Mexico City - A 7.2-magnitude earthquake struck Mexico's southern Pacific Coast on Friday, according to the United States Geological Survey. The quake was reported at 5:39 pm local time, shaking buildings about 225 miles away in Mexico City, where tremors left tall buildings swaying for more than two minutes.
No deaths or injuries were immediately reported. But 13 people were killed and 16 were injured hours later when a military helicopter transporting Mexico Interior Minister Alfonso Navarrete Prida and Oaxaca Governor Alejandro Murat to Pinotepa Nacional, a town near the quake's epicenter, crashed.
Mr. Navarrete later told Mexican news media that the pilot lost control while trying to land and the helicopter tipped over. The victims were in a temporary camp set up in a field in Colonia Aviación, where they had taken refuge after the 7.2 quake struck. Aftershocks had caused them to flee their homes for fear they would collapse.
Among the 13 fatalities were a four-month-old baby, two little girls around the age of nine, five women and four men. Twelve of them died at the crash site and one in the hospital. Mr. Navarrete and the governor, Alejandro Murat, were among the 15 people who sustained minor injuries.

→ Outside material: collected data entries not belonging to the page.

(** [pending] are the commands queued when the cycle starts. *)
Definition drive_work_conserving (concurrency : nat) (initial_force : bool)
    (control : option CompactionCycleControl) (pending : list CompactorCommand) (disconnected : bool)
    (ps : PS) (events : list Event) : DriveResult :=
  let concurrency := Nat.max concurrency 1 in
  let control := drain_pending_commands pending disconnected <$> control in
  drive_loop concurrency (max_completions_before_retune concurrency) initial_force events (drive_start control ps).
End Drive.

(** ** What the driver relies on

    A planner never returns more work than there are slots, and no work of a blocked lane. *)
Class PlannerLaws {W PS : Type} (work_lane : W → CompactionLaneKey)
    (planner : nat → bool → gmap CompactionLaneKey nat → gset CompactionLaneKey → PS → (list W * bool) * PS) : Prop := {
  planner_slots : ∀ slots force active blocked ps, length (planner slots force active blocked ps).1.1 ≤ slots;
  planner_lanes : ∀ slots force active blocked ps w,
    w ∈ (planner slots force active blocked ps).1.1 → work_lane w ∉ blocked
}.

Section DriveProofs.
Context {W PS : Type} (work_lane : W → CompactionLaneKey).
Context (planner : nat → bool → gmap CompactionLaneKey nat → gset CompactionLaneKey → PS → (list W * bool) * PS).
Context {laws : PlannerLaws work_lane planner}.
Context (concurrency : nat) (max_completions : N).

Definition lane_count (ws : list W) (l : CompactionLaneKey) : nat := length (filter (λ w, work_lane w = l) ws).

Definition started (log : list (@LogEntry W)) : list W :=
  omap (λ e, match e with Started w => Some w | Ended _ _ => None end) log.

Definition ended (log : list (@LogEntry W)) : list W :=
  omap (λ e, match e with Started _ => None | Ended w _ => Some w end) log.

(** No job of a lane is started after one of the lane failed; the log is newest first. *)
Definition no_restart (log : list (@LogEntry W)) : Prop :=
  ∀ newer w older w', log = newer ++ Ended w false :: older → Started w' ∈ newer → work_lane w' ≠ work_lane w.

Record drive_ok (d : @Drive W PS) : Prop := {
  dk_slots : length (d_in_flight d) ≤ concurrency;
  dk_active : ∀ l, d_active_by_lane d !! l =
    if decide (lane_count (d_in_flight d) l = 0) then None else Some (lane_count (d_in_flight d) l);
  dk_balance : started (d_log d) ≡ₚ d_in_flight d ++ ended (d_log d);
  dk_blocked : ∀ l, l ∈ d_blocked_lanes d ↔ ∃ w, Ended w false ∈ d_log d ∧ work_lane w = l;
  dk_progress : d_made_progress d = true ↔ ∃ w, Ended w true ∈ d_log d;
  dk_count : d_completions d = N.min U64_MAX (N.of_nat (length (ended (d_log d))));
  dk_retune : (max_completions ≤ d_completions d)%N → d_retune_requested d = true;
  dk_restart : no_restart (d_log d)
}.

Lemma lane_count_app a b l : lane_count (a ++ b) l = lane_count a l + lane_count b l.
Proof. unfold lane_count. by rewrite filter_app, length_app. Qed.

Lemma lane_count_one w l : lane_count [w] l = if decide (work_lane w = l) then 1 else 0.
Proof. unfold lane_count. rewrite filter_cons, filter_nil. by case_decide. Qed.

Lemma no_restart_started log w :
  no_restart log → (∀ w', Ended w' false ∈ log → work_lane w' ≠ work_lane w) → no_restart (Started w :: log).
Proof.
  intros Hn Hw newer w0 older w' Heq Hin. destruct newer as [|e newer]; [done|]. injection Heq as <- Heq.
  apply elem_of_cons in Hin as [[= ->]|Hin]; [|by eapply Hn].
  apply not_eq_sym, Hw. rewrite Heq. apply elem_of_app. right. by left.
Qed.

Lemma no_restart_ended log w b : no_restart log → no_restart (Ended w b :: log).
Proof.
  intros Hn newer w0 older w' Heq Hin. destruct newer as [|e newer]; [by apply elem_of_nil in Hin|].
  injection Heq as <- Heq. apply elem_of_cons in Hin as [?|Hin]; [done|]. by eapply Hn.
Qed.

Lemma start_work_ok d w :
  drive_ok d → length (d_in_flight d) < concurrency → work_lane w ∉ d_blocked_lanes d → drive_ok (start_work work_lane d w).
Proof.
  intros [H1 H2 H3 H4 H5 H6 H7 H8] Hl Hb. split; simpl.
  - rewrite length_app. simpl. lia.
  - intros l. rewrite lane_count_app, lane_count_one. destruct (decide (work_lane w = l)) as [<-|Hne].
    + rewrite lookup_insert_eq, decide_False by lia. rewrite H2. case_decide as E; simpl; f_equal; lia.
    + rewrite lookup_insert_ne by done. rewrite Nat.add_0_r. apply H2.
  - rewrite H3, <- app_assoc. simpl. apply Permutation_middle.
  - intros l. rewrite H4. split; intros (w' & Hw & Hl'); exists w'; (split; [|done]); [by right|].
    by apply elem_of_cons in Hw as [?|?].
  - rewrite H5. split; intros (w' & Hw); exists w'; [by right|]. by apply elem_of_cons in Hw as [?|?].
  - exact H6.
  - exact H7.
  - apply no_restart_started; [done|]. intros w' Hw Heq. apply Hb, H4. by exists w'.
Qed.

Lemma start_works_ok ws : ∀ d,
  drive_ok d → length (d_in_flight d) + length ws ≤ concurrency → Forall (λ w, work_lane w ∉ d_blocked_lanes d) ws →
  drive_ok (foldl (start_work work_lane) d ws) ∧
  length (d_in_flight (foldl (start_work work_lane) d ws)) = length (d_in_flight d) + length ws ∧
  d_retune_requested (foldl (start_work work_lane) d ws) = d_retune_requested d ∧
  ended (d_log (foldl (start_work work_lane) d ws)) = ended (d_log d).
Proof.
  induction ws as [|w ws IH]; intros d Hd Hl Hb; simpl in *; [split_and!; [done|lia|done|done]|].
  apply Forall_cons in Hb as [Hw Hb]. destruct (IH (start_work work_lane d w)) as (J1 & J2 & J3 & J4).
  - apply start_work_ok; [done|lia|done].
  - simpl. rewrite length_app. simpl. lia.
  - done.
  - split_and!; [done| |done|done]. rewrite J2. simpl. rewrite length_app. simpl. lia.
Qed.

Lemma with_planner_ok ps d : drive_ok d → drive_ok (with_planner ps d).
Proof. by intros []. Qed.

Lemma top_up_ok rounds force : ∀ d,
  drive_ok d → drive_ok (top_up work_lane planner rounds concurrency force d) ∧
  d_retune_requested (top_up work_lane planner rounds concurrency force d) = d_retune_requested d ∧
  ended (d_log (top_up work_lane planner rounds concurrency force d)) = ended (d_log d).
Proof.
  induction rounds as [|rounds IH]; intros d Hd; simpl; [done|].
  destruct (Nat.eqb_spec (concurrency - length (d_in_flight d)) 0) as [E|E]; [done|].
  pose proof (planner_slots (concurrency - length (d_in_flight d)) (drive_force force d) (d_active_by_lane d) (d_blocked_lanes d) (d_planner d)) as Hs.
  pose proof (planner_lanes (concurrency - length (d_in_flight d)) (drive_force force d) (d_active_by_lane d) (d_blocked_lanes d) (d_planner d)) as Hl.
  destruct (planner _ _ _ _ _) as [[works rem] ps]. simpl in Hs, Hl. destruct works as [|w works]; [split_and!; [by apply with_planner_ok|done|done]|].
  destruct (start_works_ok (w :: works) (with_planner ps d)) as (J1 & J2 & J3 & J4).
  - by apply with_planner_ok.
  - simpl in *. lia.
  - apply Forall_forall. intros x Hx. by apply Hl.
  - destruct (IH _ J1) as (K1 & K2 & K3). split_and!; [done|by rewrite K2|by rewrite K3].
Qed.

Lemma begin_round_ok force d :
  drive_ok d → drive_ok (begin_round work_lane planner concurrency force d) ∧
  d_retune_requested (begin_round work_lane planner concurrency force d) = d_retune_requested d ∧
  ended (d_log (begin_round work_lane planner concurrency force d)) = ended (d_log d).
Proof. intros Hd. unfold begin_round. destruct (stopping d || d_retune_requested d); [done|]. by apply top_up_ok. Qed.

Lemma complete_ok i compacted late d d' :
  drive_ok d → complete work_lane max_completions i compacted late d = Some d' → drive_ok d' ∧
  S (length (d_in_flight d')) = length (d_in_flight d) ∧ length (ended (d_log d')) = S (length (ended (d_log d))) ∧
  (d_retune_requested d = true → d_retune_requested d' = true).
Proof.
  intros [H1 H2 H3 H4 H5 H6 H7 H8] Hc. unfold complete in Hc. destruct (d_in_flight d !! i) as [w|] eqn:Hw; [|done].
  injection Hc as <-. pose proof (delete_Permutation _ _ _ Hw) as Hp.
  assert (length (d_in_flight d) = S (length (delete i (d_in_flight d)))) as Hlen by (rewrite Hp at 1; done).
  assert (∀ l, lane_count (d_in_flight d) l = (if decide (work_lane w = l) then 1 else 0) + lane_count (delete i (d_in_flight d)) l) as Hcnt.
  { intros l. rewrite <- lane_count_one, <- lane_count_app. unfold lane_count. by rewrite Hp at 1. }
  split_and!; simpl; [|lia|done|intros ->; done]. split; simpl.
  - lia.
  - intros l. unfold release_lane. rewrite H2. specialize (Hcnt (work_lane w)) as Hcw. rewrite decide_True in Hcw by done.
    rewrite decide_False by lia. rewrite Hcw. simpl. destruct (Nat.eqb_spec (lane_count (delete i (d_in_flight d)) (work_lane w)) 0) as [E|E].
    + destruct (decide (work_lane w = l)) as [<-|Hne]; [by rewrite lookup_delete_eq, decide_True|].
      rewrite lookup_delete_ne, H2, Hcnt, (decide_False (P := work_lane w = l)) by done. done.
    + destruct (decide (work_lane w = l)) as [<-|Hne]; [by rewrite lookup_insert_eq, decide_False|].
      rewrite lookup_insert_ne, H2, Hcnt, (decide_False (P := work_lane w = l)) by done. done.
  - rewrite H3. rewrite Hp at 1. simpl. by rewrite <- Permutation_middle.
  - intros l. destruct compacted.
    + rewrite H4. split; intros (w' & Hin & Hl); exists w'; (split; [|done]); [by right|]. by apply elem_of_cons in Hin as [?|?].
    + rewrite elem_of_union, elem_of_singleton, H4. split.
      * intros [->|(w' & Hin & Hl)]; [exists w; split; [by left|done]|exists w'; split; [by right|done]].
      * intros (w' & [[= ->]|Hin]%elem_of_cons & Hl); [by left|right; eauto].
  - rewrite orb_true_iff, H5. destruct compacted; split.
    + intros _. exists w. by left.
    + by right.
    + intros [(w' & ?)|?]; [exists w'; by right|done].
    + intros (w' & [?|?]%elem_of_cons); [done|left; by exists w'].
  - rewrite H6. unfold saturating_add. simpl. lia.
  - intros Hm. apply orb_true_iff. left. apply orb_true_iff. right. by apply N.leb_le.
  - by apply no_restart_ended.
Qed.

(** How many jobs a cycle may run: those before the retune and those in flight then. *)
Definition wind_down (d : @Drive W PS) : Prop :=
  if d_retune_requested d
  then (N.of_nat (length (ended (d_log d)) + length (d_in_flight d))%nat + 1 ≤ max_completions + N.of_nat concurrency)%N
  else (N.of_nat (length (ended (d_log d))) < max_completions)%N.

The Oaxaca state director of civil protection, Heliodoro Díaz Escárraga, said that homes were damaged in the town of Santa María Chimalapas and that the town of Jamiltepec was one of the hardest hit. According to El Universal newspaper, more than 50 homes and hospitals in communities in the state's coastal region were damaged by the quake.

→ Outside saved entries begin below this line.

(* ===== verification/Clients.v ===== *)
(** * Clients: programs that talk to shared services

    The catalogs of the lake are shared by clients that run at the same time and meet only
    in the services they call.  A client is a program of requests; the requests of several
    clients interleave in any order.  A rely-guarantee rule reduces a statement about all
    interleavings to one about each program. *)

From S2P Require Import Prelude Bytes.

(** ** Programs *)

Section Programs.
Context {Q : Type → Type} {E : Type}.

Inductive prog (A : Type) : Type :=
| Ret (r : result E A)
| Ask {X : Type} (q : Q X) (k : X → prog A).
#[global] Arguments Ret {A} r.
#[global] Arguments Ask {A X} q k.

(** Goes on with the result, an error too. *)
Fixpoint pcase {A B} (p : prog A) (f : result E A → prog B) : prog B :=
  match p with
  | Ret r => f r
  | Ask q k => Ask q (λ x, pcase (k x) f)
  end.

Definition pbind {A B} (p : prog A) (f : A → prog B) : prog B :=
  pcase p (λ r, match r with Ok a => f a | Err e => Ret (Err e) end).

Definition ask {X} (q : Q X) : prog X := Ask q (λ x, Ret (Ok x)).

(** A request that may fail. *)
Definition ask_or {F X} (f : F → E) (q : Q (result F X)) : prog X := Ask q (λ r, Ret (map_err f r)).

Fixpoint pfor {A} (f : A → prog unit) (l : list A) : prog unit :=
  match l with
  | [] => Ret (Ok tt)
  | a :: l => pbind (f a) (λ _, pfor f l)
  end.
End Programs.
Arguments prog Q E A : clear implicits.

Notation "'run?' x ':=' e 'in' k" := (pbind e (λ x, k))
  (at level 10, x binder, e at level 200, k at level 200,
   format "'[v' 'run?'  x  ':='  e  'in' '/' k ']'") : result_scope.
Notation "e ';&' k" := (pbind e (λ _, k))
  (at level 100, k at level 200, right associativity) : result_scope.

(** ** Running them *)

(** The handler of a request may see which client sent it. *)
Section Run.
Context {Q : Type → Type} {E W : Type} (handle : nat → ∀ X, Q X → W → X * W).
Notation prog := (prog Q E).

Fixpoint run {A} (i : nat) (p : prog A) (w : W) : result E A * W :=
  match p with
  | Ret r => (r, w)
  | Ask q k => let '(x, w) := handle i _ q w in run i (k x) w
  end.

(** One request. *)
Definition advance {A} (i : nat) (p : prog A) (w : W) : prog A * W :=
  match p with
  | Ret r => (Ret r, w)
  | Ask q k => let '(x, w) := handle i _ q w in (k x, w)
  end.

(** The requests of several programs, in the order of a schedule. *)
Fixpoint interleave {A} (schedule : list nat) (ps : list (prog A)) (w : W) : list (prog A) * W :=
  match schedule with
  | [] => (ps, w)
  | i :: schedule =>
      match ps !! i with
      | Some p => let '(p, w) := advance i p w in interleave schedule (<[i := p]> ps) w
      | None => interleave schedule ps w
      end
  end.

Inductive client_step {A} : list (prog A) * W → list (prog A) * W → Prop :=
| step_client i p ps w : ps !! i = Some p → client_step (ps, w) (<[i := (advance i p w).1]> ps, (advance i p w).2).

Lemma interleave_steps {A} schedule : ∀ (ps : list (prog A)) w, rtc client_step (ps, w) (interleave schedule ps w).
Proof.
  induction schedule as [|i schedule IH]; intros ps w; [done|]. cbn [interleave].
  destruct (ps !! i) as [p|] eqn:Hp; [|apply IH]. destruct (advance i p w) as [p' w'] eqn:Ha.
  eapply rtc_l; [by apply (step_client i p)|]. rewrite Ha. apply IH.
Qed.

(** ** Rely and guarantee *)

(** What each client may do with a request; between two of its own a client sees those of the
    others. *)
Context (guar : nat → W → W → Prop).
Definition others_step (i : nat) (w w' : W) : Prop := ∃ j, j ≠ i ∧ guar j w w'.
Notation rely i := (rtc (others_step i)).

Fixpoint wp {A} (i : nat) (p : prog A) (post : result E A → W → Prop) (w : W) : Prop :=
  match p with
  | Ret r => ∀ w', rely i w w' → post r w'
  | Ask q k => ∀ w', rely i w w' →
      guar i w' (handle i _ q w').2 ∧ wp i (k (handle i _ q w').1) post (handle i _ q w').2
  end.

Lemma wp_rely {A} i (p : prog A) post w w' : wp i p post w → rely i w w' → wp i p post w'.
Proof. destruct p; intros Hp Hw w'' Hw'; apply Hp; by trans w'. Qed.

Lemma wp_mono {A} i (p : prog A) (post post' : result E A → W → Prop) w :
  wp i p post w → (∀ r w, post r w → post' r w) → wp i p post' w.
Proof.
  revert w. induction p as [r|X q k IH]; intros w Hp Hpost w' Hw; [by apply Hpost, Hp|].
  destruct (Hp w' Hw) as [Hg Hk]. split; [done|]. by apply IH.
Qed.

Lemma wp_pcase {A B} i (p : prog A) (f : result E A → prog B) post w :
  wp i p (λ r w, wp i (f r) post w) w → wp i (pcase p f) post w.
Proof.
  revert w. induction p as [r|X q k IH]; intros w Hp; [exact (Hp w (rtc_refl _ _))|]. intros w' Hw.
  destruct (Hp w' Hw) as [Hg Hk]. split; [done|]. by apply IH.
Qed.

Lemma wp_pbind {A B} i (p : prog A) (f : A → prog B) post w :
  wp i p (λ r w, match r with Ok a => wp i (f a) post w | Err e => ∀ w', rely i w w' → post (Err e) w' end) w →
  wp i (pbind p f) post w.
Proof. intros Hp. apply wp_pcase. eapply wp_mono; [exact Hp|]. by intros [a|e]. Qed.

(** Every client keeps to the guarantee, and what it establishes is there when it returns. *)
Theorem clients_sound {A} (posts : list (result E A → W → Prop)) ps ps' w w' :
  rtc client_step (ps, w) (ps', w') →
  (∀ i p post, ps !! i = Some p → posts !! i = Some post → wp i p post w) → length ps = length posts →
  rtc (λ w w', ∃ i, guar i w w') w w' ∧
  ∀ i p post, ps' !! i = Some p → posts !! i = Some post → wp i p post w'.
Proof.
  intros Hs. remember (ps, w) as c eqn:Hc. remember (ps', w') as c' eqn:Hc'. revert ps w ps' w' Hc Hc'.
  induction Hs as [c|c1 c2 c3 Hst _ IH]; intros ps w ps' w' Hc Hc' Hf Hl.
  - rewrite Hc in Hc'. injection Hc' as -> ->. split; [apply rtc_refl|done].
  - subst c1 c3. inversion Hst as [i p ps0 w0 Hp]; subst.
    destruct (lookup_lt_is_Some_2 posts i) as [post Hpost]; [rewrite <- Hl; by eapply lookup_lt_Some|].
    specialize (Hf i p post Hp Hpost) as Hwp.
    assert (rtc (guar i) w (advance i p w).2 ∧ wp i (advance i p w).1 post (advance i p w).2) as [Hr Hwp'].
    { destruct p as [r|X q k]; cbn [advance]; [split; [apply rtc_refl|done]|]. destruct (Hwp w (rtc_refl _ _)) as [Hg Hk].
      destruct (handle i X q w) as [x w2]. split; [by apply rtc_once|done]. }
    destruct (IH _ _ _ _ eq_refl eq_refl) as [Hr' Hf']; [|by rewrite length_insert|].
    { intros j p' post' Hp' Hpost'. destruct (decide (j = i)) as [->|Hne].
      - rewrite list_lookup_insert_eq in Hp' by (by eapply lookup_lt_Some). by simplify_eq.
      - rewrite list_lookup_insert_ne in Hp' by done. eapply wp_rely; [by apply Hf|].
        eapply rtc_subrel; [|exact Hr]. intros x y Hxy. exists i. by split; [apply not_eq_sym|]. }
    split; [|done]. trans (advance i p w).2; [|done]. eapply rtc_subrel; [|exact Hr]. intros x y Hxy. by exists i.
Qed.
End Run.

(** A property of the world that every step keeps. *)
Lemma rtc_invariant {W} (R : W → W → Prop) (P : W → Prop) w w' : (∀ w w', R w w' → P w → P w') → rtc R w w' → P w → P w'.
Proof. intros Hg. induction 1 as [|w1 w2 w3 Hs _ IH]; [done|]. intros Hp. apply IH. exact (Hg _ _ Hs Hp). Qed.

The epicenter of Friday's earthquake was between those of the 8.1 magnitude quake that struck September 7 off the southern Pacific coast near Chiapas state and the 7.1 temblor that hit closer to the capital on Sept. 19. But from a geological standpoint, all three occurred in the same general area - a so-called subduction zone, where one piece of the earth's crust, the Cocos Plate, is slowly sliding under another, the North American.
In addition to local destruction, strong Mexican earthquakes often cause damage in Mexico City - even if, as in this case, the capital is miles away. Mexico City was built on an ancient lake bed, and the sediments of sand and clay amplify the seismic waves as they arrive from the epicenter.